The board based their authority to do so on a resolution of

the stockholders. It was contended that according to section 22

of the Corporation Law and Article VIII of the by-laws of the

corporation, the power to amend, modify, repeal or adopt new

by-laws may be delegated to the Board of Directors only by the

affirmative vote of stockholders representing not less than 2/3 of

the subscribed and paid up capital stock of the corporation,

which 2/3 should have been computed on the basis of the

capitalization at the time of the amendment. Since the

amendment was based on the 1961 authorization, Gokongwei

contended that the Board acted without authority and in

usurpation of the power of the stockholders.

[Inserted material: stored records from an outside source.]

Lemma accepted_tasks_accounted_witness :
  NewWorkerPool 1 None 2 = Some pool2 /\
  run 0 double drain_trace (boot pool2) = Some (drain_events, after double drain_trace) /\
  count is_accept drain_events = 2%nat /\
  count is_delivery drain_events = 1%nat /\
  load (after double drain_trace) = 0%nat /\
  losses 0%Z double drain_trace (boot pool2) = 1%nat /\
  count is_accept drain_events
  = (count is_delivery drain_events + load (after double drain_trace)
     + losses 0%Z double drain_trace (boot pool2))%nat.
Proof.
  assert (H1 : NewWorkerPool (T:=Z) (R:=Z) 1 None 2 = Some pool2)
    by (vm_compute; reflexivity).
  assert (H2 : run 0 double drain_trace (boot pool2)
               = Some (drain_events, after double drain_trace))
    by (vm_compute; reflexivity).
  assert (P : Forall (fun a : action (T:=Z) => is_SubmitWait_call a = false) drain_trace)
    by (repeat constructor).
  destruct (accepted_tasks_accounted 0 double 1 None 2 pool2 _ _ _ H1 P H2) as [Heq _].
  split; [exact H1|]. split; [exact H2|].
  split; [vm_compute; reflexivity|]. split; [vm_compute; reflexivity|].
  split; [vm_compute; reflexivity|]. split; [vm_compute; reflexivity|]. exact Heq.
Defined.

Lemma worker_exit_reasons_witness :
  exec 0 double (AWorker 0 BDone) (busy (Some Canceled) WSelect [])
  = Some ([], worker_exit 0 (busy (Some Canceled) WSelect [])) /\
  ctx (pool (busy (Some Canceled) WSelect [])) <> None.
Proof.
  assert (H : exec 0 double (AWorker 0 BDone) (busy (Some Canceled) WSelect [])
              = Some ([], worker_exit 0 (busy (Some Canceled) WSelect [])))
    by (vm_compute; reflexivity).
  destruct (worker_exit_reasons 0 double _ _ _ _ 0 WSelect H eq_refl eq_refl eq_refl)
    as [_ [[_ Hc]|[Ha _]]].
  - split; [exact H|exact Hc].
  - discriminate Ha.
Defined.
(** What happens on one connection, in order. *)
Inductive event :=
| Abort                        (** the engine ran the [onAborted] callback *)
| Call (c : res_call)          (** a call on [res] outside [cork] *)
| Cork (cs : list res_call)    (** [res.cork(cb)]: the calls [cb] made *)
| Console_warn
| Console_error (e : string).

Record conn := {
  aborted : bool;
  request_body : option ReadableStream.t;
  timeline : list event
}.

Definition record (e : event) (c : conn) : conn :=
  {| aborted := aborted c; request_body := request_body c;
     timeline := timeline c ++ [e] |}.

(** [let aborted = false; res.onAborted(...)], and the [body] given to
    [new Request]: absent for GET and HEAD, a fresh stream otherwise. *)
Definition open_connection (method : string) : conn :=
  {| aborted := false;
     request_body :=
       if bool_decide (method = "GET") || bool_decide (method = "HEAD")
       then None else Some ReadableStream.fresh;
     timeline := [] |}.

(** The callback given to [res.onAborted]: [() => (aborted = true)]. *)
Definition onAborted (c : conn) : conn :=
  record Abort {| aborted := true; request_body := request_body c;
                  timeline := timeline c |}.

(** The callback given to [res.onData]: enqueue a copy of the chunk, then
    close on the last one.  When [enqueue] throws, [close] is not reached. *)
Definition onData (chunk : Uint8Array) (isLast : bool) (c : conn) : conn :=
  match request_body c with
  | None => c
  | Some s =>
      match ReadableStream.enqueue chunk s with
      | None => c
      | Some s1 =>
          let s2 :=
            if isLast then default s1 (ReadableStream.close s1) else s1 in
          {| aborted := aborted c; request_body := Some s2;
             timeline := timeline c |}
      end
  end.
(** * The crawl-frontier scheduler for Scrapy

    A shallow embedding of
    [crawlfrontier/contrib/scrapy/schedulers/frontier.py]: the
    [StatsManager] helper and the [CrawlFrontierScheduler] class, with the
    properties of admission ([enqueue_request]), dispatch ([next_request]),
    failure reporting ([process_exception]) and shutdown ([close]).

    The scheduler talks to three collaborators that live outside the file:
    the frontier manager, the Scrapy stats collector and the Scrapy log.
    The frontier is a parameter of the development (a type class over an
    arbitrary frontier state); every call the scheduler makes on a
    collaborator is recorded, in program order, in the list of [Call]s an
    operation returns. *)

From stdpp Require Import base option list gmap strings pretty.
From Stdlib Require Import ZArith Lia.

Local Open Scope Z_scope.

(** ** Data model *)

(** A Scrapy [Request]: only its url and its [meta] dictionary matter to
    the scheduler.  [meta] is a Python dict from string keys to integers
    (the redirect middleware stores the hop count under
    ["redirect_times"]). *)
Record Request : Type := {
  url : string;
  meta : gmap string Z
}.

(** A Scrapy [Response], reduced to the one attribute the scheduler reads. *)
Record Response : Type := {
  status : Z
}.

(** An element produced by a spider callback: a [Request] (a link to
    follow) or anything else (an item). *)
Inductive Element : Type :=
| ElementRequest (request : Request)
| ElementItem (item : string).

(** Outcome of evaluating a Python expression that may raise. *)
Inductive PyResult (A : Type) : Type :=
| Returns (value : A)
| Raises.
Arguments Returns {A} value.
Arguments Raises {A}.

(** The object handed to [process_exception].  It is an arbitrary Python
    object, so the attribute chain [exception.__class__.__name__] may
    itself raise; [class_name] is the outcome of evaluating it. *)
Record PyException : Type := {
  class_name : PyResult string
}.

(** [scrapy.log] levels used by the scheduler. *)
Inductive LogLevel : Type := INFO | WARNING.

(** Calls made on the collaborators.  [FrontierGetNextRequests] carries
    the batch the frontier answered with. *)
Inductive Call : Type :=
| LogMsg (message : string) (level : LogLevel)
| FrontierAddSeeds (requests : list Request)
| FrontierGetNextRequests (returned : list Request)
| FrontierPageCrawled (response : Response) (links : list Request)
| FrontierRequestError (request : Request) (error : string)
| FrontierStart (spider : string)
| FrontierStop (reason : string)
| StatsIncValue (key : string) (count : Z)
| StatsSetValue (key : string) (value : Z).

(** The frontier manager, as the scheduler uses it: three readable
    attributes of [frontier.manager] and six methods.  [F] is the
    frontier's own state, which every method may change. *)
Class FrontierManager (F : Type) : Type := {
  finished : F → bool;
  iteration : F → Z;
  auto_start : F → bool;
  add_seeds : list Request → F → F;
  get_next_requests : F → list Request * F;
  page_crawled : Response → list Request → F → F;
  request_error : Request → string → F → F;
  start : string → F → F;
  stop : string → F → F
}.

(** The parts of the Scrapy crawler the scheduler reads:
    [crawler.settings.get('REDIRECT_ENABLED')] (by its truth value) and
    [crawler.engine.downloader.total_concurrency]. *)
Record Crawler : Type := {
  REDIRECT_ENABLED : bool;
  total_concurrency : Z
}.

Definition STATS_PREFIX : string := "crawlfrontier".

(** ** StatsManager *)

Module StatsManager.

(** [self.stats] is the crawler's collector; what is sent to it is
    returned as a list of [Call]s. *)
Record t : Type := {
  prefix : string
}.

Definition __init__ : t := {| prefix := STATS_PREFIX |}.

Definition _get_stats_name (self : t) (variable : string) : string :=
  prefix self +:+ "/" +:+ variable.

Definition _inc_value (self : t) (variable : string) (count : Z) : list Call :=
  [StatsIncValue (_get_stats_name self variable) count].

Definition _set_value (self : t) (variable : string) (value : Z) : list Call :=
  [StatsSetValue (_get_stats_name self variable) value].

Definition add_seeds (self : t) (count : Z) : list Call :=
  _inc_value self "seeds_count" count.

Definition add_crawled_page (self : t) (status_code n_links : Z) : list Call :=
  _inc_value self "crawled_pages_count" 1 ++
  _inc_value self ("crawled_pages_count/" +:+ pretty status_code) 1 ++
  _inc_value self "links_extracted_count" n_links.

Definition add_redirected_requests (self : t) (count : Z) : list Call :=
  _inc_value self "redirected_requests_count" count.

Definition add_returned_requests (self : t) (count : Z) : list Call :=
  _inc_value self "returned_requests_count" count.

Definition add_request_error (self : t) (error_code : string) : list Call :=
  _inc_value self "request_errors_count" 1 ++
  _inc_value self ("request_errors_count/" +:+ error_code) 1.

Definition set_iterations (self : t) (iterations : Z) : list Call :=
  _set_value self "iterations" iterations.

Definition set_pending_requests (self : t) (pending_requests : Z) : list Call :=
  _set_value self "pending_requests_count" pending_requests.

End StatsManager.

(** The values a Scrapy in-memory collector holds after a sequence of
    calls: [inc_value] adds to the stored value (0 when the key is new),
    [set_value] overwrites it.  Calls on other collaborators leave the
    dictionary alone. *)
Definition collect (stats : gmap string Z) (c : Call) : gmap string Z :=
  match c with
  | StatsIncValue key count => <[key := default 0 (stats !! key) + count]> stats
  | StatsSetValue key value => <[key := value]> stats
  | _ => stats
  end.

Gokongwei claimed that prior to the questioned

amendment, he had all the qualifications to be a director of the

corporation, being a substantial stockholder thereof; that as a

stockholder, Gokongwei had acquired rights inherent in stock

ownership, such as the rights to vote and to be voted upon in the

election of directors; and that in amending the by-laws, Soriano,

et. al. purposely provided for Gokongwei's disqualification and

deprived him of his vested right as afore-mentioned, hence the

amended by-laws are null and void.

QUESTION : Whether or not the amended by-laws of SMC disqualifying a competitor from nomination or election to the Board of Directors of SMC is valid and reasonable.

please answer with explanation thanks!